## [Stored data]
◆ ◆ ◆ ◆
Lemma substream_poll_spec s : ss_wf s ->
  let '(r, s') := substream_poll s in
  no_panic r /\ ss_wf s' /\ is_closing s' = is_closing s /\ (io_ok r -> outbox s' = outbox s) /\
  (r = Ok (Ready None) -> drained s') /\
  (drained s -> io_ok r -> r = Ok (Ready None) \/ (r = Ok NotReady /\ drained s')) /\
  (io_ok r -> is_closing s = false -> clogged_fuse s' = bool_decide (2048 <= Z.of_nat (length (send_queue s')))%Z) /\
  (forall ms, r = Ok (Ready (Some (Clogged ms))) ->
     is_closing s = false /\ clogged_fuse s = false /\ ms = send_queue s' /\ (2048 <= Z.of_nat (length ms))%Z).
Proof.
  intros Hwf. unfold substream_poll. unfold mbind, stM_bind, getS, modifyS.
  pose proof (flush_queue_spec (send_queue s) s eq_refl) as Hfl.
  destruct (flush_queue (send_queue s) s) as [[[]|e|e] s1] eqn:Ef.
  3:{ by destruct Hfl. }
  2:{ destruct Hfl as (_ & Hc & _). split_and!; try done. intros Hcl. rewrite Hc in Hcl. by rewrite (Hwf Hcl) in Ef. }
  destruct Hfl as (_ & Hc & Hf & _ & _ & [Ho Hnil]); [done|].
  assert (ss_wf s1) as Hwf1.
  { intros Hcl. rewrite Hc in Hcl. specialize (Hwf Hcl). rewrite (Hnil Hwf). done. }
  destruct (is_closing s1) eqn:Hcl.
  - specialize (Hwf1 Hcl). unfold on_inner, mret, stM_ret. destruct (close_spec (inner s1)) as [Ha Hn].
    destruct (inner_close (inner s1)) as [[[[]|]|e|e] i]; cbn in *; try done.
    all: unfold ss_wf, drained, outbox in *; cbn; rewrite <-Hc, ?Ha, ?Hcl; split_and!; try done; naive_solver.
  - case_bool_decide as Hlen.
    + destruct (clogged_fuse s1) eqn:Hfu; cbn.
      * pose proof (poll_incoming_spec s1) as Hp. destruct (poll_incoming s1) as [r s2].
        destruct Hp as (? & Hc2 & Hf2 & Hq2 & Ho2 & Hd2 & Hno & _).
        unfold ss_wf. rewrite Hc2, <-Hc, Hcl, Hf2, Hq2, Hfu. split_and!; try done; [congruence|..|naive_solver].
        -- intros [Hq _]. rewrite (Hnil Hq), Hq in Hlen. simpl in Hlen. lia.
        -- by rewrite bool_decide_eq_true_2.
      * unfold ss_wf. cbn. rewrite <-Hc, Hcl. split_and!; try done.
        -- intros [Hq _]. rewrite (Hnil Hq), Hq in Hlen. simpl in Hlen. lia.
        -- by rewrite bool_decide_eq_true_2.
        -- intros ms [= <-]. by rewrite <-Hf.
    + pose proof (poll_incoming_spec (set_fuse false s1)) as Hp. destruct (poll_incoming (set_fuse false s1)) as [r s2].
      destruct Hp as (? & Hc2 & Hf2 & Hq2 & Ho2 & Hd2 & Hno & Hdr). cbn in *.
      unfold ss_wf. rewrite Hc2, <-Hc, Hcl, Hf2, Hq2. split_and!; try done; [intros; rewrite Ho2; exact Ho|..|naive_solver].
      * intros Hd _. left. apply Hdr; [|done]. destruct Hd as [Hq Hd]. by rewrite (Hnil Hq).
      * by rewrite bool_decide_eq_false_2.
Qed.
(** The last command to the handler of a peer: whether to be enabled. *)
Definition command_of id (e : BehaviourAction) : option bool :=
  match e with
  | SendEvent id' Enable => if bool_decide (id' = id) then Some true else None
  | SendEvent id' Disable => if bool_decide (id' = id) then Some false else None
  | _ => None
  end.
Fixpoint last_command id (es : list BehaviourAction) (acc : option bool) : option bool :=
  match es with
  | [] => acc
  | e :: es' => last_command id es' (match command_of id e with Some b => Some b | None => acc end)
  end.

(** ** Invariant *)

(** *** The manager and the behaviour *)

Context (clock_mono : forall i j, i <= j -> (clock i <= clock j)%Z).
Context (U : gset PeerId) (HU : (Z.of_nat (size U) <= u32_max)%Z).
Implicit Types (inc : gmap IncomingIndex PeerId) (V : gset PeerId) (ps : Peerset PeerId).

(** The queue of the manager [ps] leads from the peers [V] that the behaviour considers linked to those the
    manager does; its answers are for the incoming connections [I], which were given the indices below
    [n] that [inc] records. *)
Record psync inc V ps (I : list IncomingPeer) (n : IncomingIndex) : Prop := {
  sy_pwf : pwf clock U ps;
  sy_rx : Forall (fun a => action_ids a ⊆ U) (rx ps);
  sy_legal : legal (fun i => inc !! i) V (message_queue ps) (links (data ps));
  sy_answers : answers (message_queue ps) = incoming_id <$> I;
  sy_single : length I <= 1;
  sy_inc : Forall (fun e => inc !! incoming_id e = Some (inc_peer_id e)) I;
  sy_index : (0 <= n)%Z /\ forall i id, inc !! i = Some id -> (i < n)%Z
}.
(** The first loop of [poll], over the timer, which may fail; [random_peer_id] gives the identities drawn.  The result
    has those for which a query was started. *)
Fixpoint poll_random_query (fuel : nat) (timer_fails : bool) (now : Z) (random_peer_id : nat -> PeerId) d : option (list PeerId * DiscoveryBehaviour) :=
  match fuel with
  | 0 => None
  | S fuel =>
      if timer_fails || bool_decide (now < next_kad_random_query d)%Z then Some ([], d)
      else
        '(queried, d) ← poll_random_query fuel timer_fails now (fun n => random_peer_id (S n))
          (mkDiscovery (user_defined d) (kad_get_closest_peers (random_peer_id 0) (kademlia d)) (mdns d) (now + duration_to_next_kad d)
             (Z.min (duration_to_next_kad d * 2) (from_secs 60)) (discoveries d) (local_peer_id d) (num_connections d) (allow_private_ipv4 d));
        Some (random_peer_id 0 :: queried, d)
  end.
(** The second loop, over Kademlia: [None] when the fuel ends, else the action that [poll] returns, if any. *)
Definition kademlia_out (ev : KademliaEvent PeerId Key) : option DiscoveryOut :=
  match ev with
  | KadUnroutablePeer peer => Some (UnroutablePeer peer)
  | KadRoutingUpdated peer => Some (Discovered peer)
  | KadGetRecordResult (inl records) => Some (ValueFound records)
  | KadGetRecordResult (inr key) => Some (ValueNotFound key)
  | KadPutRecordResult (inl key) => Some (ValuePut key)
  | KadPutRecordResult (inr key) => Some (ValuePutFailed key)
  | KadGetClosestPeersResult | KadRepublishRecordResult | KadDiscovered | KadOther => None
  end.
Fixpoint poll_kademlia (fuel : nat) d : option (option Action * DiscoveryBehaviour) :=
  match fuel with
  | 0 => None
  | S fuel =>
      let '(a, k) := nb_poll (kademlia d) in
      let d := set_kademlia k d in
      match a with
      | None => Some (None, d)
      | Some (AGenerateEvent ev) =>
          match kademlia_out ev with
          | Some out => Some (Some (AGenerateEvent out), d)
          | None => poll_kademlia fuel d
          end
      | Some (ADialAddress address) => Some (Some (ADialAddress address), d)
      | Some (ADialPeer peer_id) => Some (Some (ADialPeer peer_id), d)
      | Some (ASendEvent peer_id event) => Some (Some (ASendEvent peer_id event), d)
      | Some (AReportObservedAddr address) => Some (Some (AReportObservedAddr address), d)
      end
  end.
(** The third loop, over mDNS *)
Fixpoint poll_mdns (fuel : nat) d : option (option Action * DiscoveryBehaviour) :=
  match fuel with
  | 0 => None
  | S fuel =>
      match mdns d with
      | None => Some (None, d)
      | Some m =>
          let '(a, m) := (nb_poll m : option (NetAction PeerId Multiaddr Empty_set (MdnsEvent PeerId Multiaddr)) * Mdns) in
          let d := set_mdns (Some m) d in
          match a with
          | None => Some (None, d)
          | Some (AGenerateEvent (MdnsDiscovered l)) =>
              match discoveries d ++ l.*1 with
              | peer_id :: rest => Some (Some (AGenerateEvent (Discovered peer_id)), set_discoveries rest d)
              | [] => poll_mdns fuel (set_discoveries [] d)
              end
          | Some (AGenerateEvent MdnsExpired) => poll_mdns fuel d
          | Some (ADialAddress address) => Some (Some (ADialAddress address), d)
          | Some (ADialPeer peer_id) => Some (Some (ADialPeer peer_id), d)
          | Some (ASendEvent _ event) => match event with end
          | Some (AReportObservedAddr address) => Some (Some (AReportObservedAddr address), d)
          end
      end
  end.
(** [poll], with the identities for which it starts a query *)
Definition discovery_poll (fuel : nat) (timer_fails : bool) (now : Z) (random_peer_id : nat -> PeerId) d
    : option (list PeerId * option Action * DiscoveryBehaviour) :=
  match discoveries d with
  | peer_id :: rest => Some ([], Some (AGenerateEvent (Discovered peer_id)), set_discoveries rest d)
  | [] =>
      '(queried, d) ← poll_random_query fuel timer_fails now random_peer_id d;
      '(a, d) ← poll_kademlia fuel d;
      match a with
      | Some a => Some (queried, Some a, d)
      | None => '(a, d) ← poll_mdns fuel d; Some (queried, a, d)
      end
  end.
◆ ◆ ◆ ◆
## [TRY IT]
Among the entries above, locate the lines containing "(Some (AGenerateEvent (Discovered" and "event with end", and transcribe exactly those two lines and all lines between.

## [SOLUTION FOR THIS TASK]
              | peer_id :: rest => Some (Some (AGenerateEvent (Discovered peer_id)), set_discoveries rest d)
              | [] => poll_mdns fuel (set_discoveries [] d)
              end
          | Some (AGenerateEvent MdnsExpired) => poll_mdns fuel d
          | Some (ADialAddress address) => Some (Some (ADialAddress address), d)
          | Some (ADialPeer peer_id) => Some (Some (ADialPeer peer_id), d)
          | Some (ASendEvent _ event) => match event with end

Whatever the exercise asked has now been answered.